Todos quienes trabajamos de alguna manera en el tema de derechos humanos sabemos quien es el asesor de Giampietri, el abogado Sergio Tapia Tapia. Su trayectoria profesional ha estado caracterizada por el patrocinio legal de personas involucradas en violaciones a los derechos humanos y, además, defendiendo durante el gobierno de Alberto Fujimori posiciones que podrán ustedes ver a continuación.

Tapia ha sido agente del Estado en el caso Neyra Alegría y Otros, referido a la Matanza del penal El Frontón, ocurrida durante el primer gobierno de Alan García. En la sentencia de dicho caso, se señala que el abogado del Estado no presentó pruebas y llegó a alegar lo siguiente:

“La demanda no ha sido debidamente probada, en cuanto a que el Estado Peruano habría violado los compromisos de la Convención Americana sobre Derechos Humanos, en particular los artículos 1, 2, 4, 7, 8 y 25; con ocasión del develamiento del motín que protagonizaron los internos por delito de terrorismo en la isla-penal “El Frontón”, el 18 y 19 de junio de 1986 y los subsiguientes días”.

Esos artículos se refiere a las violaciones del derecho a la vida, garantías judiciales y a la libertad personal en este caso.
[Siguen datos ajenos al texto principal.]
Lemma existsb_Qle0_true items :
  existsb Qle0 items = true <-> Exists (fun q => (q <= 0)%Q) items.
Proof.
  rewrite existsb_exists, Exists_exists. split.
  - intros (q & Hin & Hq). exists q. split; [by apply list_elem_of_In|by apply Qle0_true].
  - intros (q & Hin & Hq). exists q. split; [by apply list_elem_of_In|by apply Qle0_true].
Qed.


(** C6. [parse_spacing] maps a positive scalar [n] to [(n, n, n)] and
    returns a 3-tuple of positive numbers unchanged; any value that is
    neither a number nor a 3-tuple fails with the [ValueError] that names
    its type; a scalar or a 3-tuple with a component [<= 0] fails with the
    [ValueError] "Spacing must be positive", checked on the value as it was
    given; and every value with a non-positive component fails with a
    [ValueError]. *)
Theorem parse_spacing_spec :
  (forall n, (0 < n)%Q -> parse_spacing (PyNumber n) = Ok [n; n; n]) /\
  (forall a b c, (0 < a)%Q -> (0 < b)%Q -> (0 < c)%Q ->
     parse_spacing (PyTuple [a; b; c]) = Ok [a; b; c]) /\
  (forall o, (forall n, o <> PyNumber n) ->
     (forall a b c, o <> PyTuple [a; b; c]) ->
     parse_spacing o = Raise (ValueError (msg_target_type (type_of o)))) /\
  (forall n, (n <= 0)%Q ->
     parse_spacing (PyNumber n)
     = Raise (ValueError (msg_spacing_positive (PyNumber n)))) /\
  (forall a b c, Exists (fun q => (q <= 0)%Q) [a; b; c] ->
     parse_spacing (PyTuple [a; b; c])
     = Raise (ValueError (msg_spacing_positive (PyTuple [a; b; c])))) /\
  (forall o, has_non_positive o -> exists m, parse_spacing o = Raise (ValueError m)).
Proof.
  repeat split.
  - intros n Hn. unfold parse_spacing; simpl.
    apply Qle0_false in Hn. by rewrite Hn.
  - intros a b c Ha Hb Hc. unfold parse_spacing; simpl.
    apply Qle0_false in Ha, Hb, Hc. by rewrite Ha, Hb, Hc.
  - intros o Hnum Htup. unfold parse_spacing.
    destruct o as [|n|s|s|items|items|l]; simpl; try done.
    + by destruct (Hnum n).
    + destruct items as [|a [|b [|c [|? ?]]]]; simpl; try done.
      by destruct (Htup a b c).
  - intros n Hn. unfold parse_spacing; simpl.
    apply Qle0_true in Hn. by rewrite Hn.
  - intros a b c Hex. unfold parse_spacing.
    apply existsb_Qle0_true in Hex. simpl in *. by rewrite Hex.
  - intros o Ho. unfold parse_spacing.
    destruct o as [|n|s|s|items|items|l]; simpl in *; try done; eauto.
    + apply Qle0_true in Ho. rewrite Ho. eauto.
    + destruct (length items =? 3)%nat; simpl; eauto.
      apply existsb_Qle0_true in Ho. rewrite Ho. eauto.
Qed.

Lemma parse_spacing_spec_witness :
  parse_spacing (PyNumber 5) = Ok [5; 5; 5]%Q /\
  parse_spacing (PyTuple [1; 2; 3]%Q) = Ok [1; 2; 3]%Q /\
  parse_spacing (PyList [1; 2; 3]%Q) = Raise (ValueError (msg_target_type ty_list)) /\
  parse_spacing (PyNumber (-1))
  = Raise (ValueError (msg_spacing_positive (PyNumber (-1)))) /\
  parse_spacing (PyTuple [1; 0; 1]%Q)
  = Raise (ValueError (msg_spacing_positive (PyTuple [1; 0; 1]%Q))) /\
  exists m, parse_spacing (PyTuple [-1; 2]%Q) = Raise (ValueError m).
Proof.
  destruct parse_spacing_spec as (H1 & H2 & H3 & H4 & H5 & H6).
  split; [apply H1; reflexivity|].
  split; [apply H2; reflexivity|].
  split; [apply (H3 (PyList [1; 2; 3]%Q)); discriminate|].
  split; [apply H4; discriminate|].
  split; [apply H5; right; left; discriminate|].
  apply H6. left. discriminate.
Defined.

(** ** [get_reference_image] *)

(** The grid is built whenever the spacings have the image's dimension. *)
Lemma get_reference_image_ok image spacing :
  length (GetSpacing image) = GetDimension image ->
  length spacing = GetDimension image ->
  get_reference_image image spacing = Ok
    {| GetSize :=
         keep_singleton
           (map (fun q => astype_uint16 (Qceiling q))
              (zip_with Qdiv
                 (zip_with (fun n s => (Z2Q n * s)%Q) (GetSize image) (GetSpacing image))
                 spacing))
           (GetSize image);
       GetSpacing := spacing;
       GetOrigin :=
         TransformContinuousIndexToPhysicalPoint image
           (map (fun r => ((1 # 2) * (r - 1))%Q)
              (zip_with Qdiv spacing (GetSpacing image)));
       GetDirection := GetDirection image;
       GetPixelID := GetPixelID image;
       GetNumberOfComponentsPerPixel := GetNumberOfComponentsPerPixel image;
       GetBuffer := Zeros |}.
Proof.
  unfold GetDimension. intros Hs Ht.
  unfold get_reference_image, np_zip.
  rewrite Hs, Nat.eqb_refl. simpl.
  rewrite length_zip_with, Hs, Ht, Nat.min_id, !Nat.eqb_refl. reflexivity.
Qed.

(** The size of the grid on one axis. *)
Lemma get_reference_image_size image spacing ref i n s s' :
  get_reference_image image spacing = Ok ref ->
  GetSize image !! i = Some n ->
  GetSpacing image !! i = Some s ->
  spacing !! i = Some s' ->
  GetSize ref !! i
  = Some (if n =? 1 then 1 else astype_uint16 (true_ceiling n s s')).
Proof.
  unfold get_reference_image, np_zip. intros Hok Hn Hs Hs'.
  destruct (_ =? _)%nat; [|done]. simpl in Hok.
  destruct (_ =? _)%nat; [|done]. simpl in Hok.
  destruct (_ =? _)%nat; [|done]. simpl in Hok.
  injection Hok as <-. simpl. unfold keep_singleton.
  rewrite lookup_zip_with, list_lookup_fmap, !lookup_zip_with.
  rewrite Hn, Hs, Hs'. reflexivity.
Qed.



(** C5. Singleton-axis rule: whenever the old size on axis [i] is 1, the
    grid built by [get_reference_image] has size 1 on axis [i], whatever
    the spacings; and sizes (10,10,1) at spacing (1,1,1) resampled to
    spacing (2,2,2) give sizes (5,5,1). *)
Theorem singleton_axis_rule :
  (forall image spacing i,
     sitk_wf image ->
     length spacing = GetDimension image ->
     Forall (fun s => (0 < s)%Q) spacing ->
     GetSize image !! i = Some 1 ->
     exists ref, get_reference_image image spacing = Ok ref /\
                 GetSize ref !! i = Some 1) /\
  (forall origin direction pixel_id components pixels,
     exists ref,
       get_reference_image
         {| GetSize := [10; 10; 1]; GetSpacing := [1; 1; 1]%Q;
            GetOrigin := origin; GetDirection := direction;
            GetPixelID := pixel_id;
            GetNumberOfComponentsPerPixel := components;
            GetBuffer := pixels |} [2; 2; 2]%Q = Ok ref /\
       GetSize ref = [5; 5; 1]).
Proof.
  split.
  - intros image spacing i (Hs & _ & _) Hlen _ Hi.
    assert (Hlt : (i < GetDimension image)%nat)
      by (apply lookup_lt_Some in Hi; done).
    destruct (lookup_lt_is_Some_2 (GetSpacing image) i) as [s Hsi]; [lia|].
    destruct (lookup_lt_is_Some_2 spacing i) as [s' Hs'i]; [lia|].
    eexists. split; [by apply get_reference_image_ok|].
    erewrite get_reference_image_size;
      [|by apply get_reference_image_ok|exact Hi|exact Hsi|exact Hs'i].
    reflexivity.
  - intros. eexists. split; [by apply get_reference_image_ok|]. reflexivity.
Qed.

Lemma singleton_axis_rule_witness :
  exists ref, get_reference_image (grid [10; 10; 1] [1; 1; 1]%Q) [3; 3; 3]%Q = Ok ref /\
              GetSize ref !! 2%nat = Some 1.
Proof.
  apply (proj1 singleton_axis_rule (grid [10; 10; 1] [1; 1; 1]%Q) [3; 3; 3]%Q 2%nat).
  - repeat split.
  - reflexivity.
  - repeat constructor.
  - reflexivity.
Defined.



(** *** Resampling to the image's own spacing *)

(** In binary64 the quotients of the concrete grids used in this file are
    the exact ones, but rounding can lift the quotient at identity spacing
    above the old size: [3 * 0.1 / 0.1] is greater than 3, and its ceiling
    is 4. *)
Lemma binary64_quotients :
  Binary64.size_quotient 10 1 2 = 5%float /\
  Binary64.size_quotient 1025 1 0.015625 = 65600%float /\
  Binary64.size_quotient 70000 1 1 = 70000%float /\
  PrimFloat.ltb 3 (Binary64.size_quotient 3 Binary64.tenth Binary64.tenth) = true /\
  PrimFloat.leb (Binary64.size_quotient 3 Binary64.tenth Binary64.tenth) 4 = true.
Proof. repeat split; vm_compute; reflexivity. Qed.











(** ** [apply_transform] *)

Section TransformFacts.
Context `{B : Backend}.

Ltac unfold_M :=
  unfold mbind, M_bind, mret, M_ret, raise, lift, deref, setitem, execute in *.

Lemma world_eta (w : world) : {| heap := heap w; executed := executed w |} = w.
Proof. by destruct w. Qed.

Lemma check_affine_Ok name img :
  check_affine name img = Ok tt ->
  forall matrix, items img !! name = Some matrix ->
  exists a, as_numpy matrix = Ok a /\ shape a = [4; 4]%nat.
Proof.
  unfold check_affine. destruct name as [s|z]; [|done].
  intros Hc matrix Hm. rewrite Hm in Hc.
  destruct matrix as [| | |a|a]; try done;
    (case_bool_decide; [|done]); by exists a.
Qed.

(** The correction either leaves the world as it is, or succeeds and
    replaces the affine. *)
Lemma apply_pre_affine_cases self image w w' r :
  apply_pre_affine self image w = (w', r) ->
  w' = w \/ (r = Ok tt /\ affine_corrected self image w w').
Proof.
  unfold apply_pre_affine, affine_corrected.
  destruct (pre_affine_name self) as [name|] eqn:Hname; unfold_M; simpl;
    [|intros [= <- <-]; by left].
  unfold contains. case_bool_decide as Hin; [|intros [= <- <-]; by left].
  destruct Hin as [matrix Hm].
  destruct (check_affine name (heap w !!! image)) as [[]|e] eqn:Hc;
    [|intros [= <- <-]; by left].
  destruct (check_affine_Ok _ _ Hc _ Hm) as (a & Ha & Hshape).
  unfold getitem. rewrite Hm, Ha.
  destruct (items (heap w !!! image) !! AFFINE) as [affine|] eqn:Haff;
    [|intros [= <- <-]; by left].
  destruct (py_matmul a affine) as [new_affine|e] eqn:Hmul;
    [|intros [= <- <-]; by left].
  intros [= <- <-]. right. split; [done|].
  exists name, matrix, a, affine, new_affine. done.
Qed.

(** The same, told by the result: a correction that raises has changed
    nothing and raises none of the exceptions of the reference lookup; one
    that returns has replaced the affine exactly when the image has the
    key. *)
Lemma apply_pre_affine_result self image w w' r :
  apply_pre_affine self image w = (w', r) ->
  match r with
  | Raise e => w' = w /\ ~ raised_by_reference e
  | Ok _ =>
      match pre_affine_name self with
      | Some name =>
          if contains name (heap w !!! image)
          then affine_corrected self image w w' else w' = w
      | None => w' = w
      end
  end.
Proof.
  unfold apply_pre_affine, affine_corrected.
  destruct (pre_affine_name self) as [name|] eqn:Hname; unfold_M; simpl;
    [|by intros [= <- <-]].
  destruct (contains name (heap w !!! image)) eqn:Hin; [|by intros [= <- <-]].
  unfold contains in Hin. apply bool_decide_eq_true in Hin as [matrix Hm].
  destruct (check_affine name (heap w !!! image)) as [[]|e] eqn:Hc.
  2:{ intros [= <- <-]. split; [done|].
      unfold check_affine in Hc. rewrite Hm in Hc.
      destruct name; [|injection Hc as <-; by intros []].
      destruct matrix; try (injection Hc as <-; by intros []);
        (case_bool_decide; [done|injection Hc as <-; by intros []]). }
  destruct (check_affine_Ok _ _ Hc _ Hm) as (a & Ha & Hshape).
  unfold getitem. rewrite Hm, Ha.
  destruct (items (heap w !!! image) !! AFFINE) as [affine|] eqn:Haff;
    [|intros [= <- <-]; split; [done|by intros []]].
  destruct (py_matmul a affine) as [new_affine|e] eqn:Hmul.
  - intros [= <- <-]. exists name, matrix, a, affine, new_affine. done.
  - intros [= <- <-]. split; [done|].
    unfold py_matmul in Hmul.
    destruct affine as [| | |b|b]; try (injection Hmul as <-; by intros []).
    unfold matmul in Hmul.
    repeat (match type of Hmul with
            | context [match ?x with _ => _ end] => destruct x
            end; simpl in Hmul; try done;
            try (injection Hmul as <-; by intros [])).
Qed.

(** Looking up the reference changes nothing. *)
Lemma resolve_reference_pure self subject floating w w' r :
  resolve_reference self subject floating w = (w', r) -> w' = w.
Proof.
  unfold resolve_reference. unfold_M.
  destruct (reference_image self) as [| |name| | | |l]; try (by intros [= <- <-]).
  - destruct (target_spacing self); by intros [= <- <-].
  - destruct (subject_getitem subject name) as [[]|]; by intros [= <- <-].
Qed.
Ha quedado suficientemente demostrado que existieron ejecuciones extrajudiciales en el penal El Frontón y que las personas por las que se demandó en este caso fueron algunas de las afectadas. Ello lo comprueba esta sentencia de la Corte, así como las investigaciones del Congreso y de la Comisión de la Verdad y Reconciliación.

Otra perla la constituye su alegato en el caso Rodolfo Robles Espinoza ante la Comisión Interamericana de Derechos Humanos. En 1996, el ex militar, uno de los denunciantes de la existencia del Grupo Colina, sufrió un intento de secuestro por personas allegadas al Servicio de Inteligencia Nacional. En su defensa, Tapia dijo que Robles atacaba a las Fuerzas Armadas con sus acusaciones. Como era de suponerse, los endebles argumentos de Tapia no convencieron al sistema interamericano y el Estado peruano, ya en democracia, desagravió a Robles y a su familia, por los atropellos cometidos.

Otro de los casos donde Tapia tuvo un triste papel fue el de Baruch Ivcher Bronstein, a quien se arrebató su nacionalidad peruana y su canal por ser crítico, por lo menos a partir de 1996, frente a la dictadura fujimorista. Ese caso lo tuvo que defender ante la Comisión Interamericana de Derechos Humanos. Ante la Corte, como sabemos, no lo hizo, pues se pretendió hacer la leguleyada del “retiro de la competencia contenciosa” de la Corte Interamericana y fue dejada sin efecto la designación del abogado como agente del Estado.

Tan comprometido estaba este abogado con el régimen fujimorista que asistió como representante del Ministerio de Justicia en la Segunda Reunión de Ministros de Justicia de las Américas, celebrada por la OEA en marzo de 1999, es decir, cuando el fujimorato ya estaba totalmente corrompido y con varios procesos por violaciones a los derechos humanos en su haber en el sistema interamericano.

Pero Tapia tiene un tema más en su haber, que lo involucra directamente con Giampietri y Alan García. En 2003, el Ministerio de Defensa lo contrató como abogado de los marinos involucrados directamente en la matanza de El Frontón, en el proceso penal que se ventila en el Poder Judicial en este caso. Según una denuncia hecha por los abogados de la parte civil en este caso, Tapia habría estado conversando, de manera previa a una audiencia, con el testigo en este caso, ciudadano Alan García Pérez, cuestión que no se permite y que mereció la suspensión de la audiencia en su oportunidad (hablamos de mayo de 2005).

A estas alturas del partido, más de uno en Alfonso Ugarte debe comenzar a evaluar seriamente la permanencia de Luis Giampietri en la Célula Parlamentaria Aprista. Por la salud moral del gobierno y del país, ya va siendo hora que los apristas decentes - que existen, por cierto - reclamen al Presidente de su partido y de todos los peruanos, así como a sus principales dirigentes que de una vez por todas deslinden cualquier vinculación con un hombre que le está causando un grave perjuicio que, quizás ahora no se note en las encuestas, pero que le podrá costar muy caro a Alan García ante los ojos de la historia.

De usted depende, señor Presidente, si quiere ser recordado como un estadista o como un político desprestigiado en sus dos pasos por Palacio de Gobierno.